## Exercise requirements
Output the records exactly. Include every line.

## Entries shown
<<<<
(** With a charge of 10 against thresholds 50 and 20 the status is CRITICAL;
    requesting the voltage check as well (13.5 against a warning threshold of
    14, a WARNING) leaves it CRITICAL. *)
Lemma status_is_running_maximum_witness :
  status (vars_of Scenario.charge_50_20
            (Scenario.record "0 Seconds" "10.0 Percent") 0%float) = 2 /\
  status (vars_of Scenario.charge_50_20
            (Scenario.record "0 Seconds" "10.0 Percent") 0%float)
  <= status (vars_of (with_voltage (Some 14%float) None Scenario.charge_50_20)
               (Scenario.record "0 Seconds" "10.0 Percent") 0%float).
Proof.
  split; [vm_compute; reflexivity|].
  refine (proj1 (proj2 (proj2 (proj2 status_is_running_maximum))
                   Scenario.charge_50_20
                   (with_voltage (Some 14%float) None Scenario.charge_50_20)
                   (Completed (Scenario.output "0 Seconds" "10.0 Percent"))
                   _ _ _ _ _)).
  - apply adds_voltage; reflexivity.
  - vm_compute. reflexivity.
  - vm_compute. reflexivity.
Defined.

(** With [--charge-warn 0] alone the charge block does nothing, and the run
    is the run without any flag. *)
Lemma zero_threshold_as_absent_witness :
  check_charge (Scenario.flags false (Some 0%float) None)
    (Scenario.record "120 Seconds" "10.0 Percent") false (0, [u "on battery"], [])
    = Return (0, [u "on battery"], []) /\
  main (Scenario.flags false (Some 0%float) None)
       (Completed (Scenario.output "120 Seconds" "10.0 Percent"))
    = Exit (u "UPS CRITICAL - on battery;" ++ nl) 2.
Proof.
  split.
  - apply (proj2 (proj2 (proj2 zero_threshold_as_absent))); reflexivity.
  - rewrite (proj1 (proj2 (proj2 zero_threshold_as_absent))). vm_compute. reflexivity.
Defined.

(** ** Outcomes of a run *)

Lemma parseCommandLine_accepted args :
  parseCommandLine args =
  if accepted args then Return args else Raise (NameError (u "UnknownPluginException")).
Proof.
  unfold parseCommandLine, accepted.
  fold (out_of_range (chargewarn args)). fold (out_of_range (chargecrit args)).
  destruct (out_of_range (chargewarn args)), (out_of_range (chargecrit args)); reflexivity.
Qed.



Lemma run_checks_all_readable args apcinfo :
  run_checks args apcinfo =
  match getValue apcinfo (u "TONBATT") true with
  | Return tonbatt =>
      if all_readable args apcinfo then Return (vars_of args apcinfo tonbatt)
      else Raise (NameError (u "exception"))
  | Raise _ => Raise (NameError (u "exception"))
  end.
Proof.
  rewrite run_checks_eq. unfold all_readable.
  destruct (getValue apcinfo (u "TONBATT") true) as [tonbatt|e] eqn:E.
  - reflexivity.
  - now rewrite (getValue_raises_NameError _ _ true _ E).
Qed.

(** The whole program in closed form. *)
Lemma main_eq args result :
  main args result =
  if accepted args then
    match getAPCInfo result with
    | Raise _ => Exit (u "UPS UNKNOWN - " ++ failure_message result ++ nl) 3
    | Return apcinfo =>
        match getValue apcinfo (u "TONBATT") true with
        | Return tonbatt =>
            if all_readable args apcinfo
            then Exit (report (vars_of args apcinfo tonbatt))
                      (final_status (vars_of args apcinfo tonbatt))
            else Traceback (NameError (u "exception"))
        | Raise _ => Traceback (NameError (u "exception"))
        end
    end
  else Traceback (NameError (u "UnknownPluginException")).
Proof.
  unfold main, try_body. rewrite parseCommandLine_accepted.
  destruct (accepted args); [|reflexivity]. cbn [bind].
  destruct result as [stdout|rc|e]; [|reflexivity|reflexivity].
  cbn [getAPCInfo bind]. rewrite run_checks_all_readable.
  destruct (getValue _ (u "TONBATT") true); [|reflexivity].
  destruct (all_readable _ _); reflexivity.
Qed.

Lemma final_status_range args apcinfo tonbatt :
  0 <= final_status (vars_of args apcinfo tonbatt) <= 2.
Proof.
  unfold final_status. destruct (_ && _); [lia | apply status_range].
Qed.


(** X2: when the options are accepted and apcaccess fails, the program writes
    [UPS UNKNOWN - ] followed by the message of the failure (the exit code of
    the command, or the text of the error that prevented running it) and
    exits with status 3. *)
Theorem apcaccess_failure_reported args :
  accepted args = true ->
  (forall returncode,
      main args (CalledProcessError returncode)
      = Exit (u "UPS UNKNOWN - Apcaccess command exited with error "
                ++ str_of_int returncode ++ nl) 3) /\
  (forall e,
      main args (OtherError e)
      = Exit (u "UPS UNKNOWN - Failed to run apcaccess: " ++ e ++ nl) 3).
Proof.
  intros Ha. split; intros x; rewrite main_eq, Ha; cbn [getAPCInfo failure_message];
    now rewrite <- !app_assoc.
Qed.

Lemma apcaccess_failure_reported_witness :
  main Scenario.charge_50_20 (CalledProcessError 2)
    = Exit (u "UPS UNKNOWN - Apcaccess command exited with error 2" ++ nl) 3.
Proof.
  refine (eq_trans (proj1 (apcaccess_failure_reported Scenario.charge_50_20 _) 2) _).
  - reflexivity.
  - vm_compute. reflexivity.
Defined.

(** X3: the exit status is 3 exactly when the options are accepted and
    apcaccess failed; no threshold, value or missing key leads to it. *)
Theorem exit_3_iff_apcaccess_failed args result :
  exit_status (main args result) = 3 <-> accepted args = true /\ failed result = true.
Proof.
  rewrite main_eq. destruct (accepted args); [|cbn; split; [lia | intros [? _]; discriminate]].
  destruct result as [stdout|rc|e]; cbn [getAPCInfo failed exit_status];
    [|tauto|tauto].
  destruct (getValue _ (u "TONBATT") true) as [tonbatt|e];
    [|cbn; split; [lia | intros [_ ?]; discriminate]].
  destruct (all_readable _ _); cbn [exit_status];
    [|split; [lia | intros [_ ?]; discriminate]].
  pose proof (final_status_range args (foldl store ∅ (splitlines stdout)) tonbatt) as H.
  split; [|intros [_ ?]; discriminate].
  unfold store in H. lia.
Qed.


(** ** The override and the online flag *)

Lemma readings_length args apcinfo ms :
  forallb (readable args apcinfo) ms = true ->
  length (readings args apcinfo ms)
  = length (filter (fun m => requested m args = true) ms).
Proof.
  induction ms as [|m ms IH]; [reflexivity|].
  cbn [forallb]. intros [Hm Hms]%andb_true_iff.
  unfold readings. cbn [flat_map]. fold (readings args apcinfo ms).
  rewrite length_app, (IH Hms), filter_cons.
  unfold readable in Hm. unfold reading.
  destruct (requested m args) eqn:Hreq; cbn [negb orb] in Hm.
  - destruct (getValue apcinfo (m_key m) true); [|discriminate].
    destruct (decide (true = true)); [reflexivity | congruence].
  - destruct (decide (false = true)); [discriminate | reflexivity].
Qed.

Lemma nothing_requested_count args :
  nothing_requested args = (requested_count args =? 0)%nat.
Proof.
  unfold nothing_requested, requested_count.
  induction metrics as [|m ms IH]; [reflexivity|].
  cbn [forallb]. rewrite filter_cons, IH.
  destruct (requested m args); cbn [negb andb].
  - destruct (decide (true = true)); [reflexivity | congruence].
  - destruct (decide (false = true)); [discriminate | reflexivity].
Qed.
>>>>
## Worked solution
(** With a charge of 10 against thresholds 50 and 20 the status is CRITICAL;
    requesting the voltage check as well (13.5 against a warning threshold of
    14, a WARNING) leaves it CRITICAL. *)
Lemma status_is_running_maximum_witness :
  status (vars_of Scenario.charge_50_20
            (Scenario.record "0 Seconds" "10.0 Percent") 0%float) = 2 /\
  status (vars_of Scenario.charge_50_20
            (Scenario.record "0 Seconds" "10.0 Percent") 0%float)
  <= status (vars_of (with_voltage (Some 14%float) None Scenario.charge_50_20)
               (Scenario.record "0 Seconds" "10.0 Percent") 0%float).
Proof.
  split; [vm_compute; reflexivity|].
  refine (proj1 (proj2 (proj2 (proj2 status_is_running_maximum))
                   Scenario.charge_50_20
                   (with_voltage (Some 14%float) None Scenario.charge_50_20)
                   (Completed (Scenario.output "0 Seconds" "10.0 Percent"))
                   _ _ _ _ _)).
  - apply adds_voltage; reflexivity.
  - vm_compute. reflexivity.
  - vm_compute. reflexivity.
Defined.

(** With [--charge-warn 0] alone the charge block does nothing, and the run
    is the run without any flag. *)
Lemma zero_threshold_as_absent_witness :
  check_charge (Scenario.flags false (Some 0%float) None)
    (Scenario.record "120 Seconds" "10.0 Percent") false (0, [u "on battery"], [])
    = Return (0, [u "on battery"], []) /\
  main (Scenario.flags false (Some 0%float) None)
       (Completed (Scenario.output "120 Seconds" "10.0 Percent"))
    = Exit (u "UPS CRITICAL - on battery;" ++ nl) 2.
Proof.
  split.
  - apply (proj2 (proj2 (proj2 zero_threshold_as_absent))); reflexivity.
  - rewrite (proj1 (proj2 (proj2 zero_threshold_as_absent))). vm_compute. reflexivity.
Defined.

(** ** Outcomes of a run *)

Lemma parseCommandLine_accepted args :
  parseCommandLine args =
  if accepted args then Return args else Raise (NameError (u "UnknownPluginException")).
Proof.
  unfold parseCommandLine, accepted.
  fold (out_of_range (chargewarn args)). fold (out_of_range (chargecrit args)).
  destruct (out_of_range (chargewarn args)), (out_of_range (chargecrit args)); reflexivity.
Qed.



Lemma run_checks_all_readable args apcinfo :
  run_checks args apcinfo =
  match getValue apcinfo (u "TONBATT") true with
  | Return tonbatt =>
      if all_readable args apcinfo then Return (vars_of args apcinfo tonbatt)
      else Raise (NameError (u "exception"))
  | Raise _ => Raise (NameError (u "exception"))
  end.
Proof.
  rewrite run_checks_eq. unfold all_readable.
  destruct (getValue apcinfo (u "TONBATT") true) as [tonbatt|e] eqn:E.
  - reflexivity.
  - now rewrite (getValue_raises_NameError _ _ true _ E).
Qed.

(** The whole program in closed form. *)
Lemma main_eq args result :
  main args result =
  if accepted args then
    match getAPCInfo result with
    | Raise _ => Exit (u "UPS UNKNOWN - " ++ failure_message result ++ nl) 3
    | Return apcinfo =>
        match getValue apcinfo (u "TONBATT") true with
        | Return tonbatt =>
            if all_readable args apcinfo
            then Exit (report (vars_of args apcinfo tonbatt))
                      (final_status (vars_of args apcinfo tonbatt))
            else Traceback (NameError (u "exception"))
        | Raise _ => Traceback (NameError (u "exception"))
        end
    end
  else Traceback (NameError (u "UnknownPluginException")).
Proof.
  unfold main, try_body. rewrite parseCommandLine_accepted.
  destruct (accepted args); [|reflexivity]. cbn [bind].
  destruct result as [stdout|rc|e]; [|reflexivity|reflexivity].
  cbn [getAPCInfo bind]. rewrite run_checks_all_readable.
  destruct (getValue _ (u "TONBATT") true); [|reflexivity].
  destruct (all_readable _ _); reflexivity.
Qed.

Lemma final_status_range args apcinfo tonbatt :
  0 <= final_status (vars_of args apcinfo tonbatt) <= 2.
Proof.
  unfold final_status. destruct (_ && _); [lia | apply status_range].
Qed.


(** X2: when the options are accepted and apcaccess fails, the program writes
    [UPS UNKNOWN - ] followed by the message of the failure (the exit code of
    the command, or the text of the error that prevented running it) and
    exits with status 3. *)
Theorem apcaccess_failure_reported args :
  accepted args = true ->
  (forall returncode,
      main args (CalledProcessError returncode)
      = Exit (u "UPS UNKNOWN - Apcaccess command exited with error "
                ++ str_of_int returncode ++ nl) 3) /\
  (forall e,
      main args (OtherError e)
      = Exit (u "UPS UNKNOWN - Failed to run apcaccess: " ++ e ++ nl) 3).
Proof.
  intros Ha. split; intros x; rewrite main_eq, Ha; cbn [getAPCInfo failure_message];
    now rewrite <- !app_assoc.
Qed.

Lemma apcaccess_failure_reported_witness :
  main Scenario.charge_50_20 (CalledProcessError 2)
    = Exit (u "UPS UNKNOWN - Apcaccess command exited with error 2" ++ nl) 3.
Proof.
  refine (eq_trans (proj1 (apcaccess_failure_reported Scenario.charge_50_20 _) 2) _).
  - reflexivity.
  - vm_compute. reflexivity.
Defined.

(** X3: the exit status is 3 exactly when the options are accepted and
    apcaccess failed; no threshold, value or missing key leads to it. *)
Theorem exit_3_iff_apcaccess_failed args result :
  exit_status (main args result) = 3 <-> accepted args = true /\ failed result = true.
Proof.
  rewrite main_eq. destruct (accepted args); [|cbn; split; [lia | intros [? _]; discriminate]].
  destruct result as [stdout|rc|e]; cbn [getAPCInfo failed exit_status];
    [|tauto|tauto].
  destruct (getValue _ (u "TONBATT") true) as [tonbatt|e];
    [|cbn; split; [lia | intros [_ ?]; discriminate]].
  destruct (all_readable _ _); cbn [exit_status];
    [|split; [lia | intros [_ ?]; discriminate]].
  pose proof (final_status_range args (foldl store ∅ (splitlines stdout)) tonbatt) as H.
  split; [|intros [_ ?]; discriminate].
  unfold store in H. lia.
Qed.


(** ** The override and the online flag *)

Lemma readings_length args apcinfo ms :
  forallb (readable args apcinfo) ms = true ->
  length (readings args apcinfo ms)
  = length (filter (fun m => requested m args = true) ms).
Proof.
  induction ms as [|m ms IH]; [reflexivity|].
  cbn [forallb]. intros [Hm Hms]%andb_true_iff.
  unfold readings. cbn [flat_map]. fold (readings args apcinfo ms).
  rewrite length_app, (IH Hms), filter_cons.
  unfold readable in Hm. unfold reading.
  destruct (requested m args) eqn:Hreq; cbn [negb orb] in Hm.
  - destruct (getValue apcinfo (m_key m) true); [|discriminate].
    destruct (decide (true = true)); [reflexivity | congruence].
  - destruct (decide (false = true)); [discriminate | reflexivity].
Qed.

Lemma nothing_requested_count args :
  nothing_requested args = (requested_count args =? 0)%nat.
Proof.
  unfold nothing_requested, requested_count.
  induction metrics as [|m ms IH]; [reflexivity|].
  cbn [forallb]. rewrite filter_cons, IH.
  destruct (requested m args); cbn [negb andb].
  - destruct (decide (true = true)); [reflexivity | congruence].
  - destruct (decide (false = true)); [discriminate | reflexivity].
Qed.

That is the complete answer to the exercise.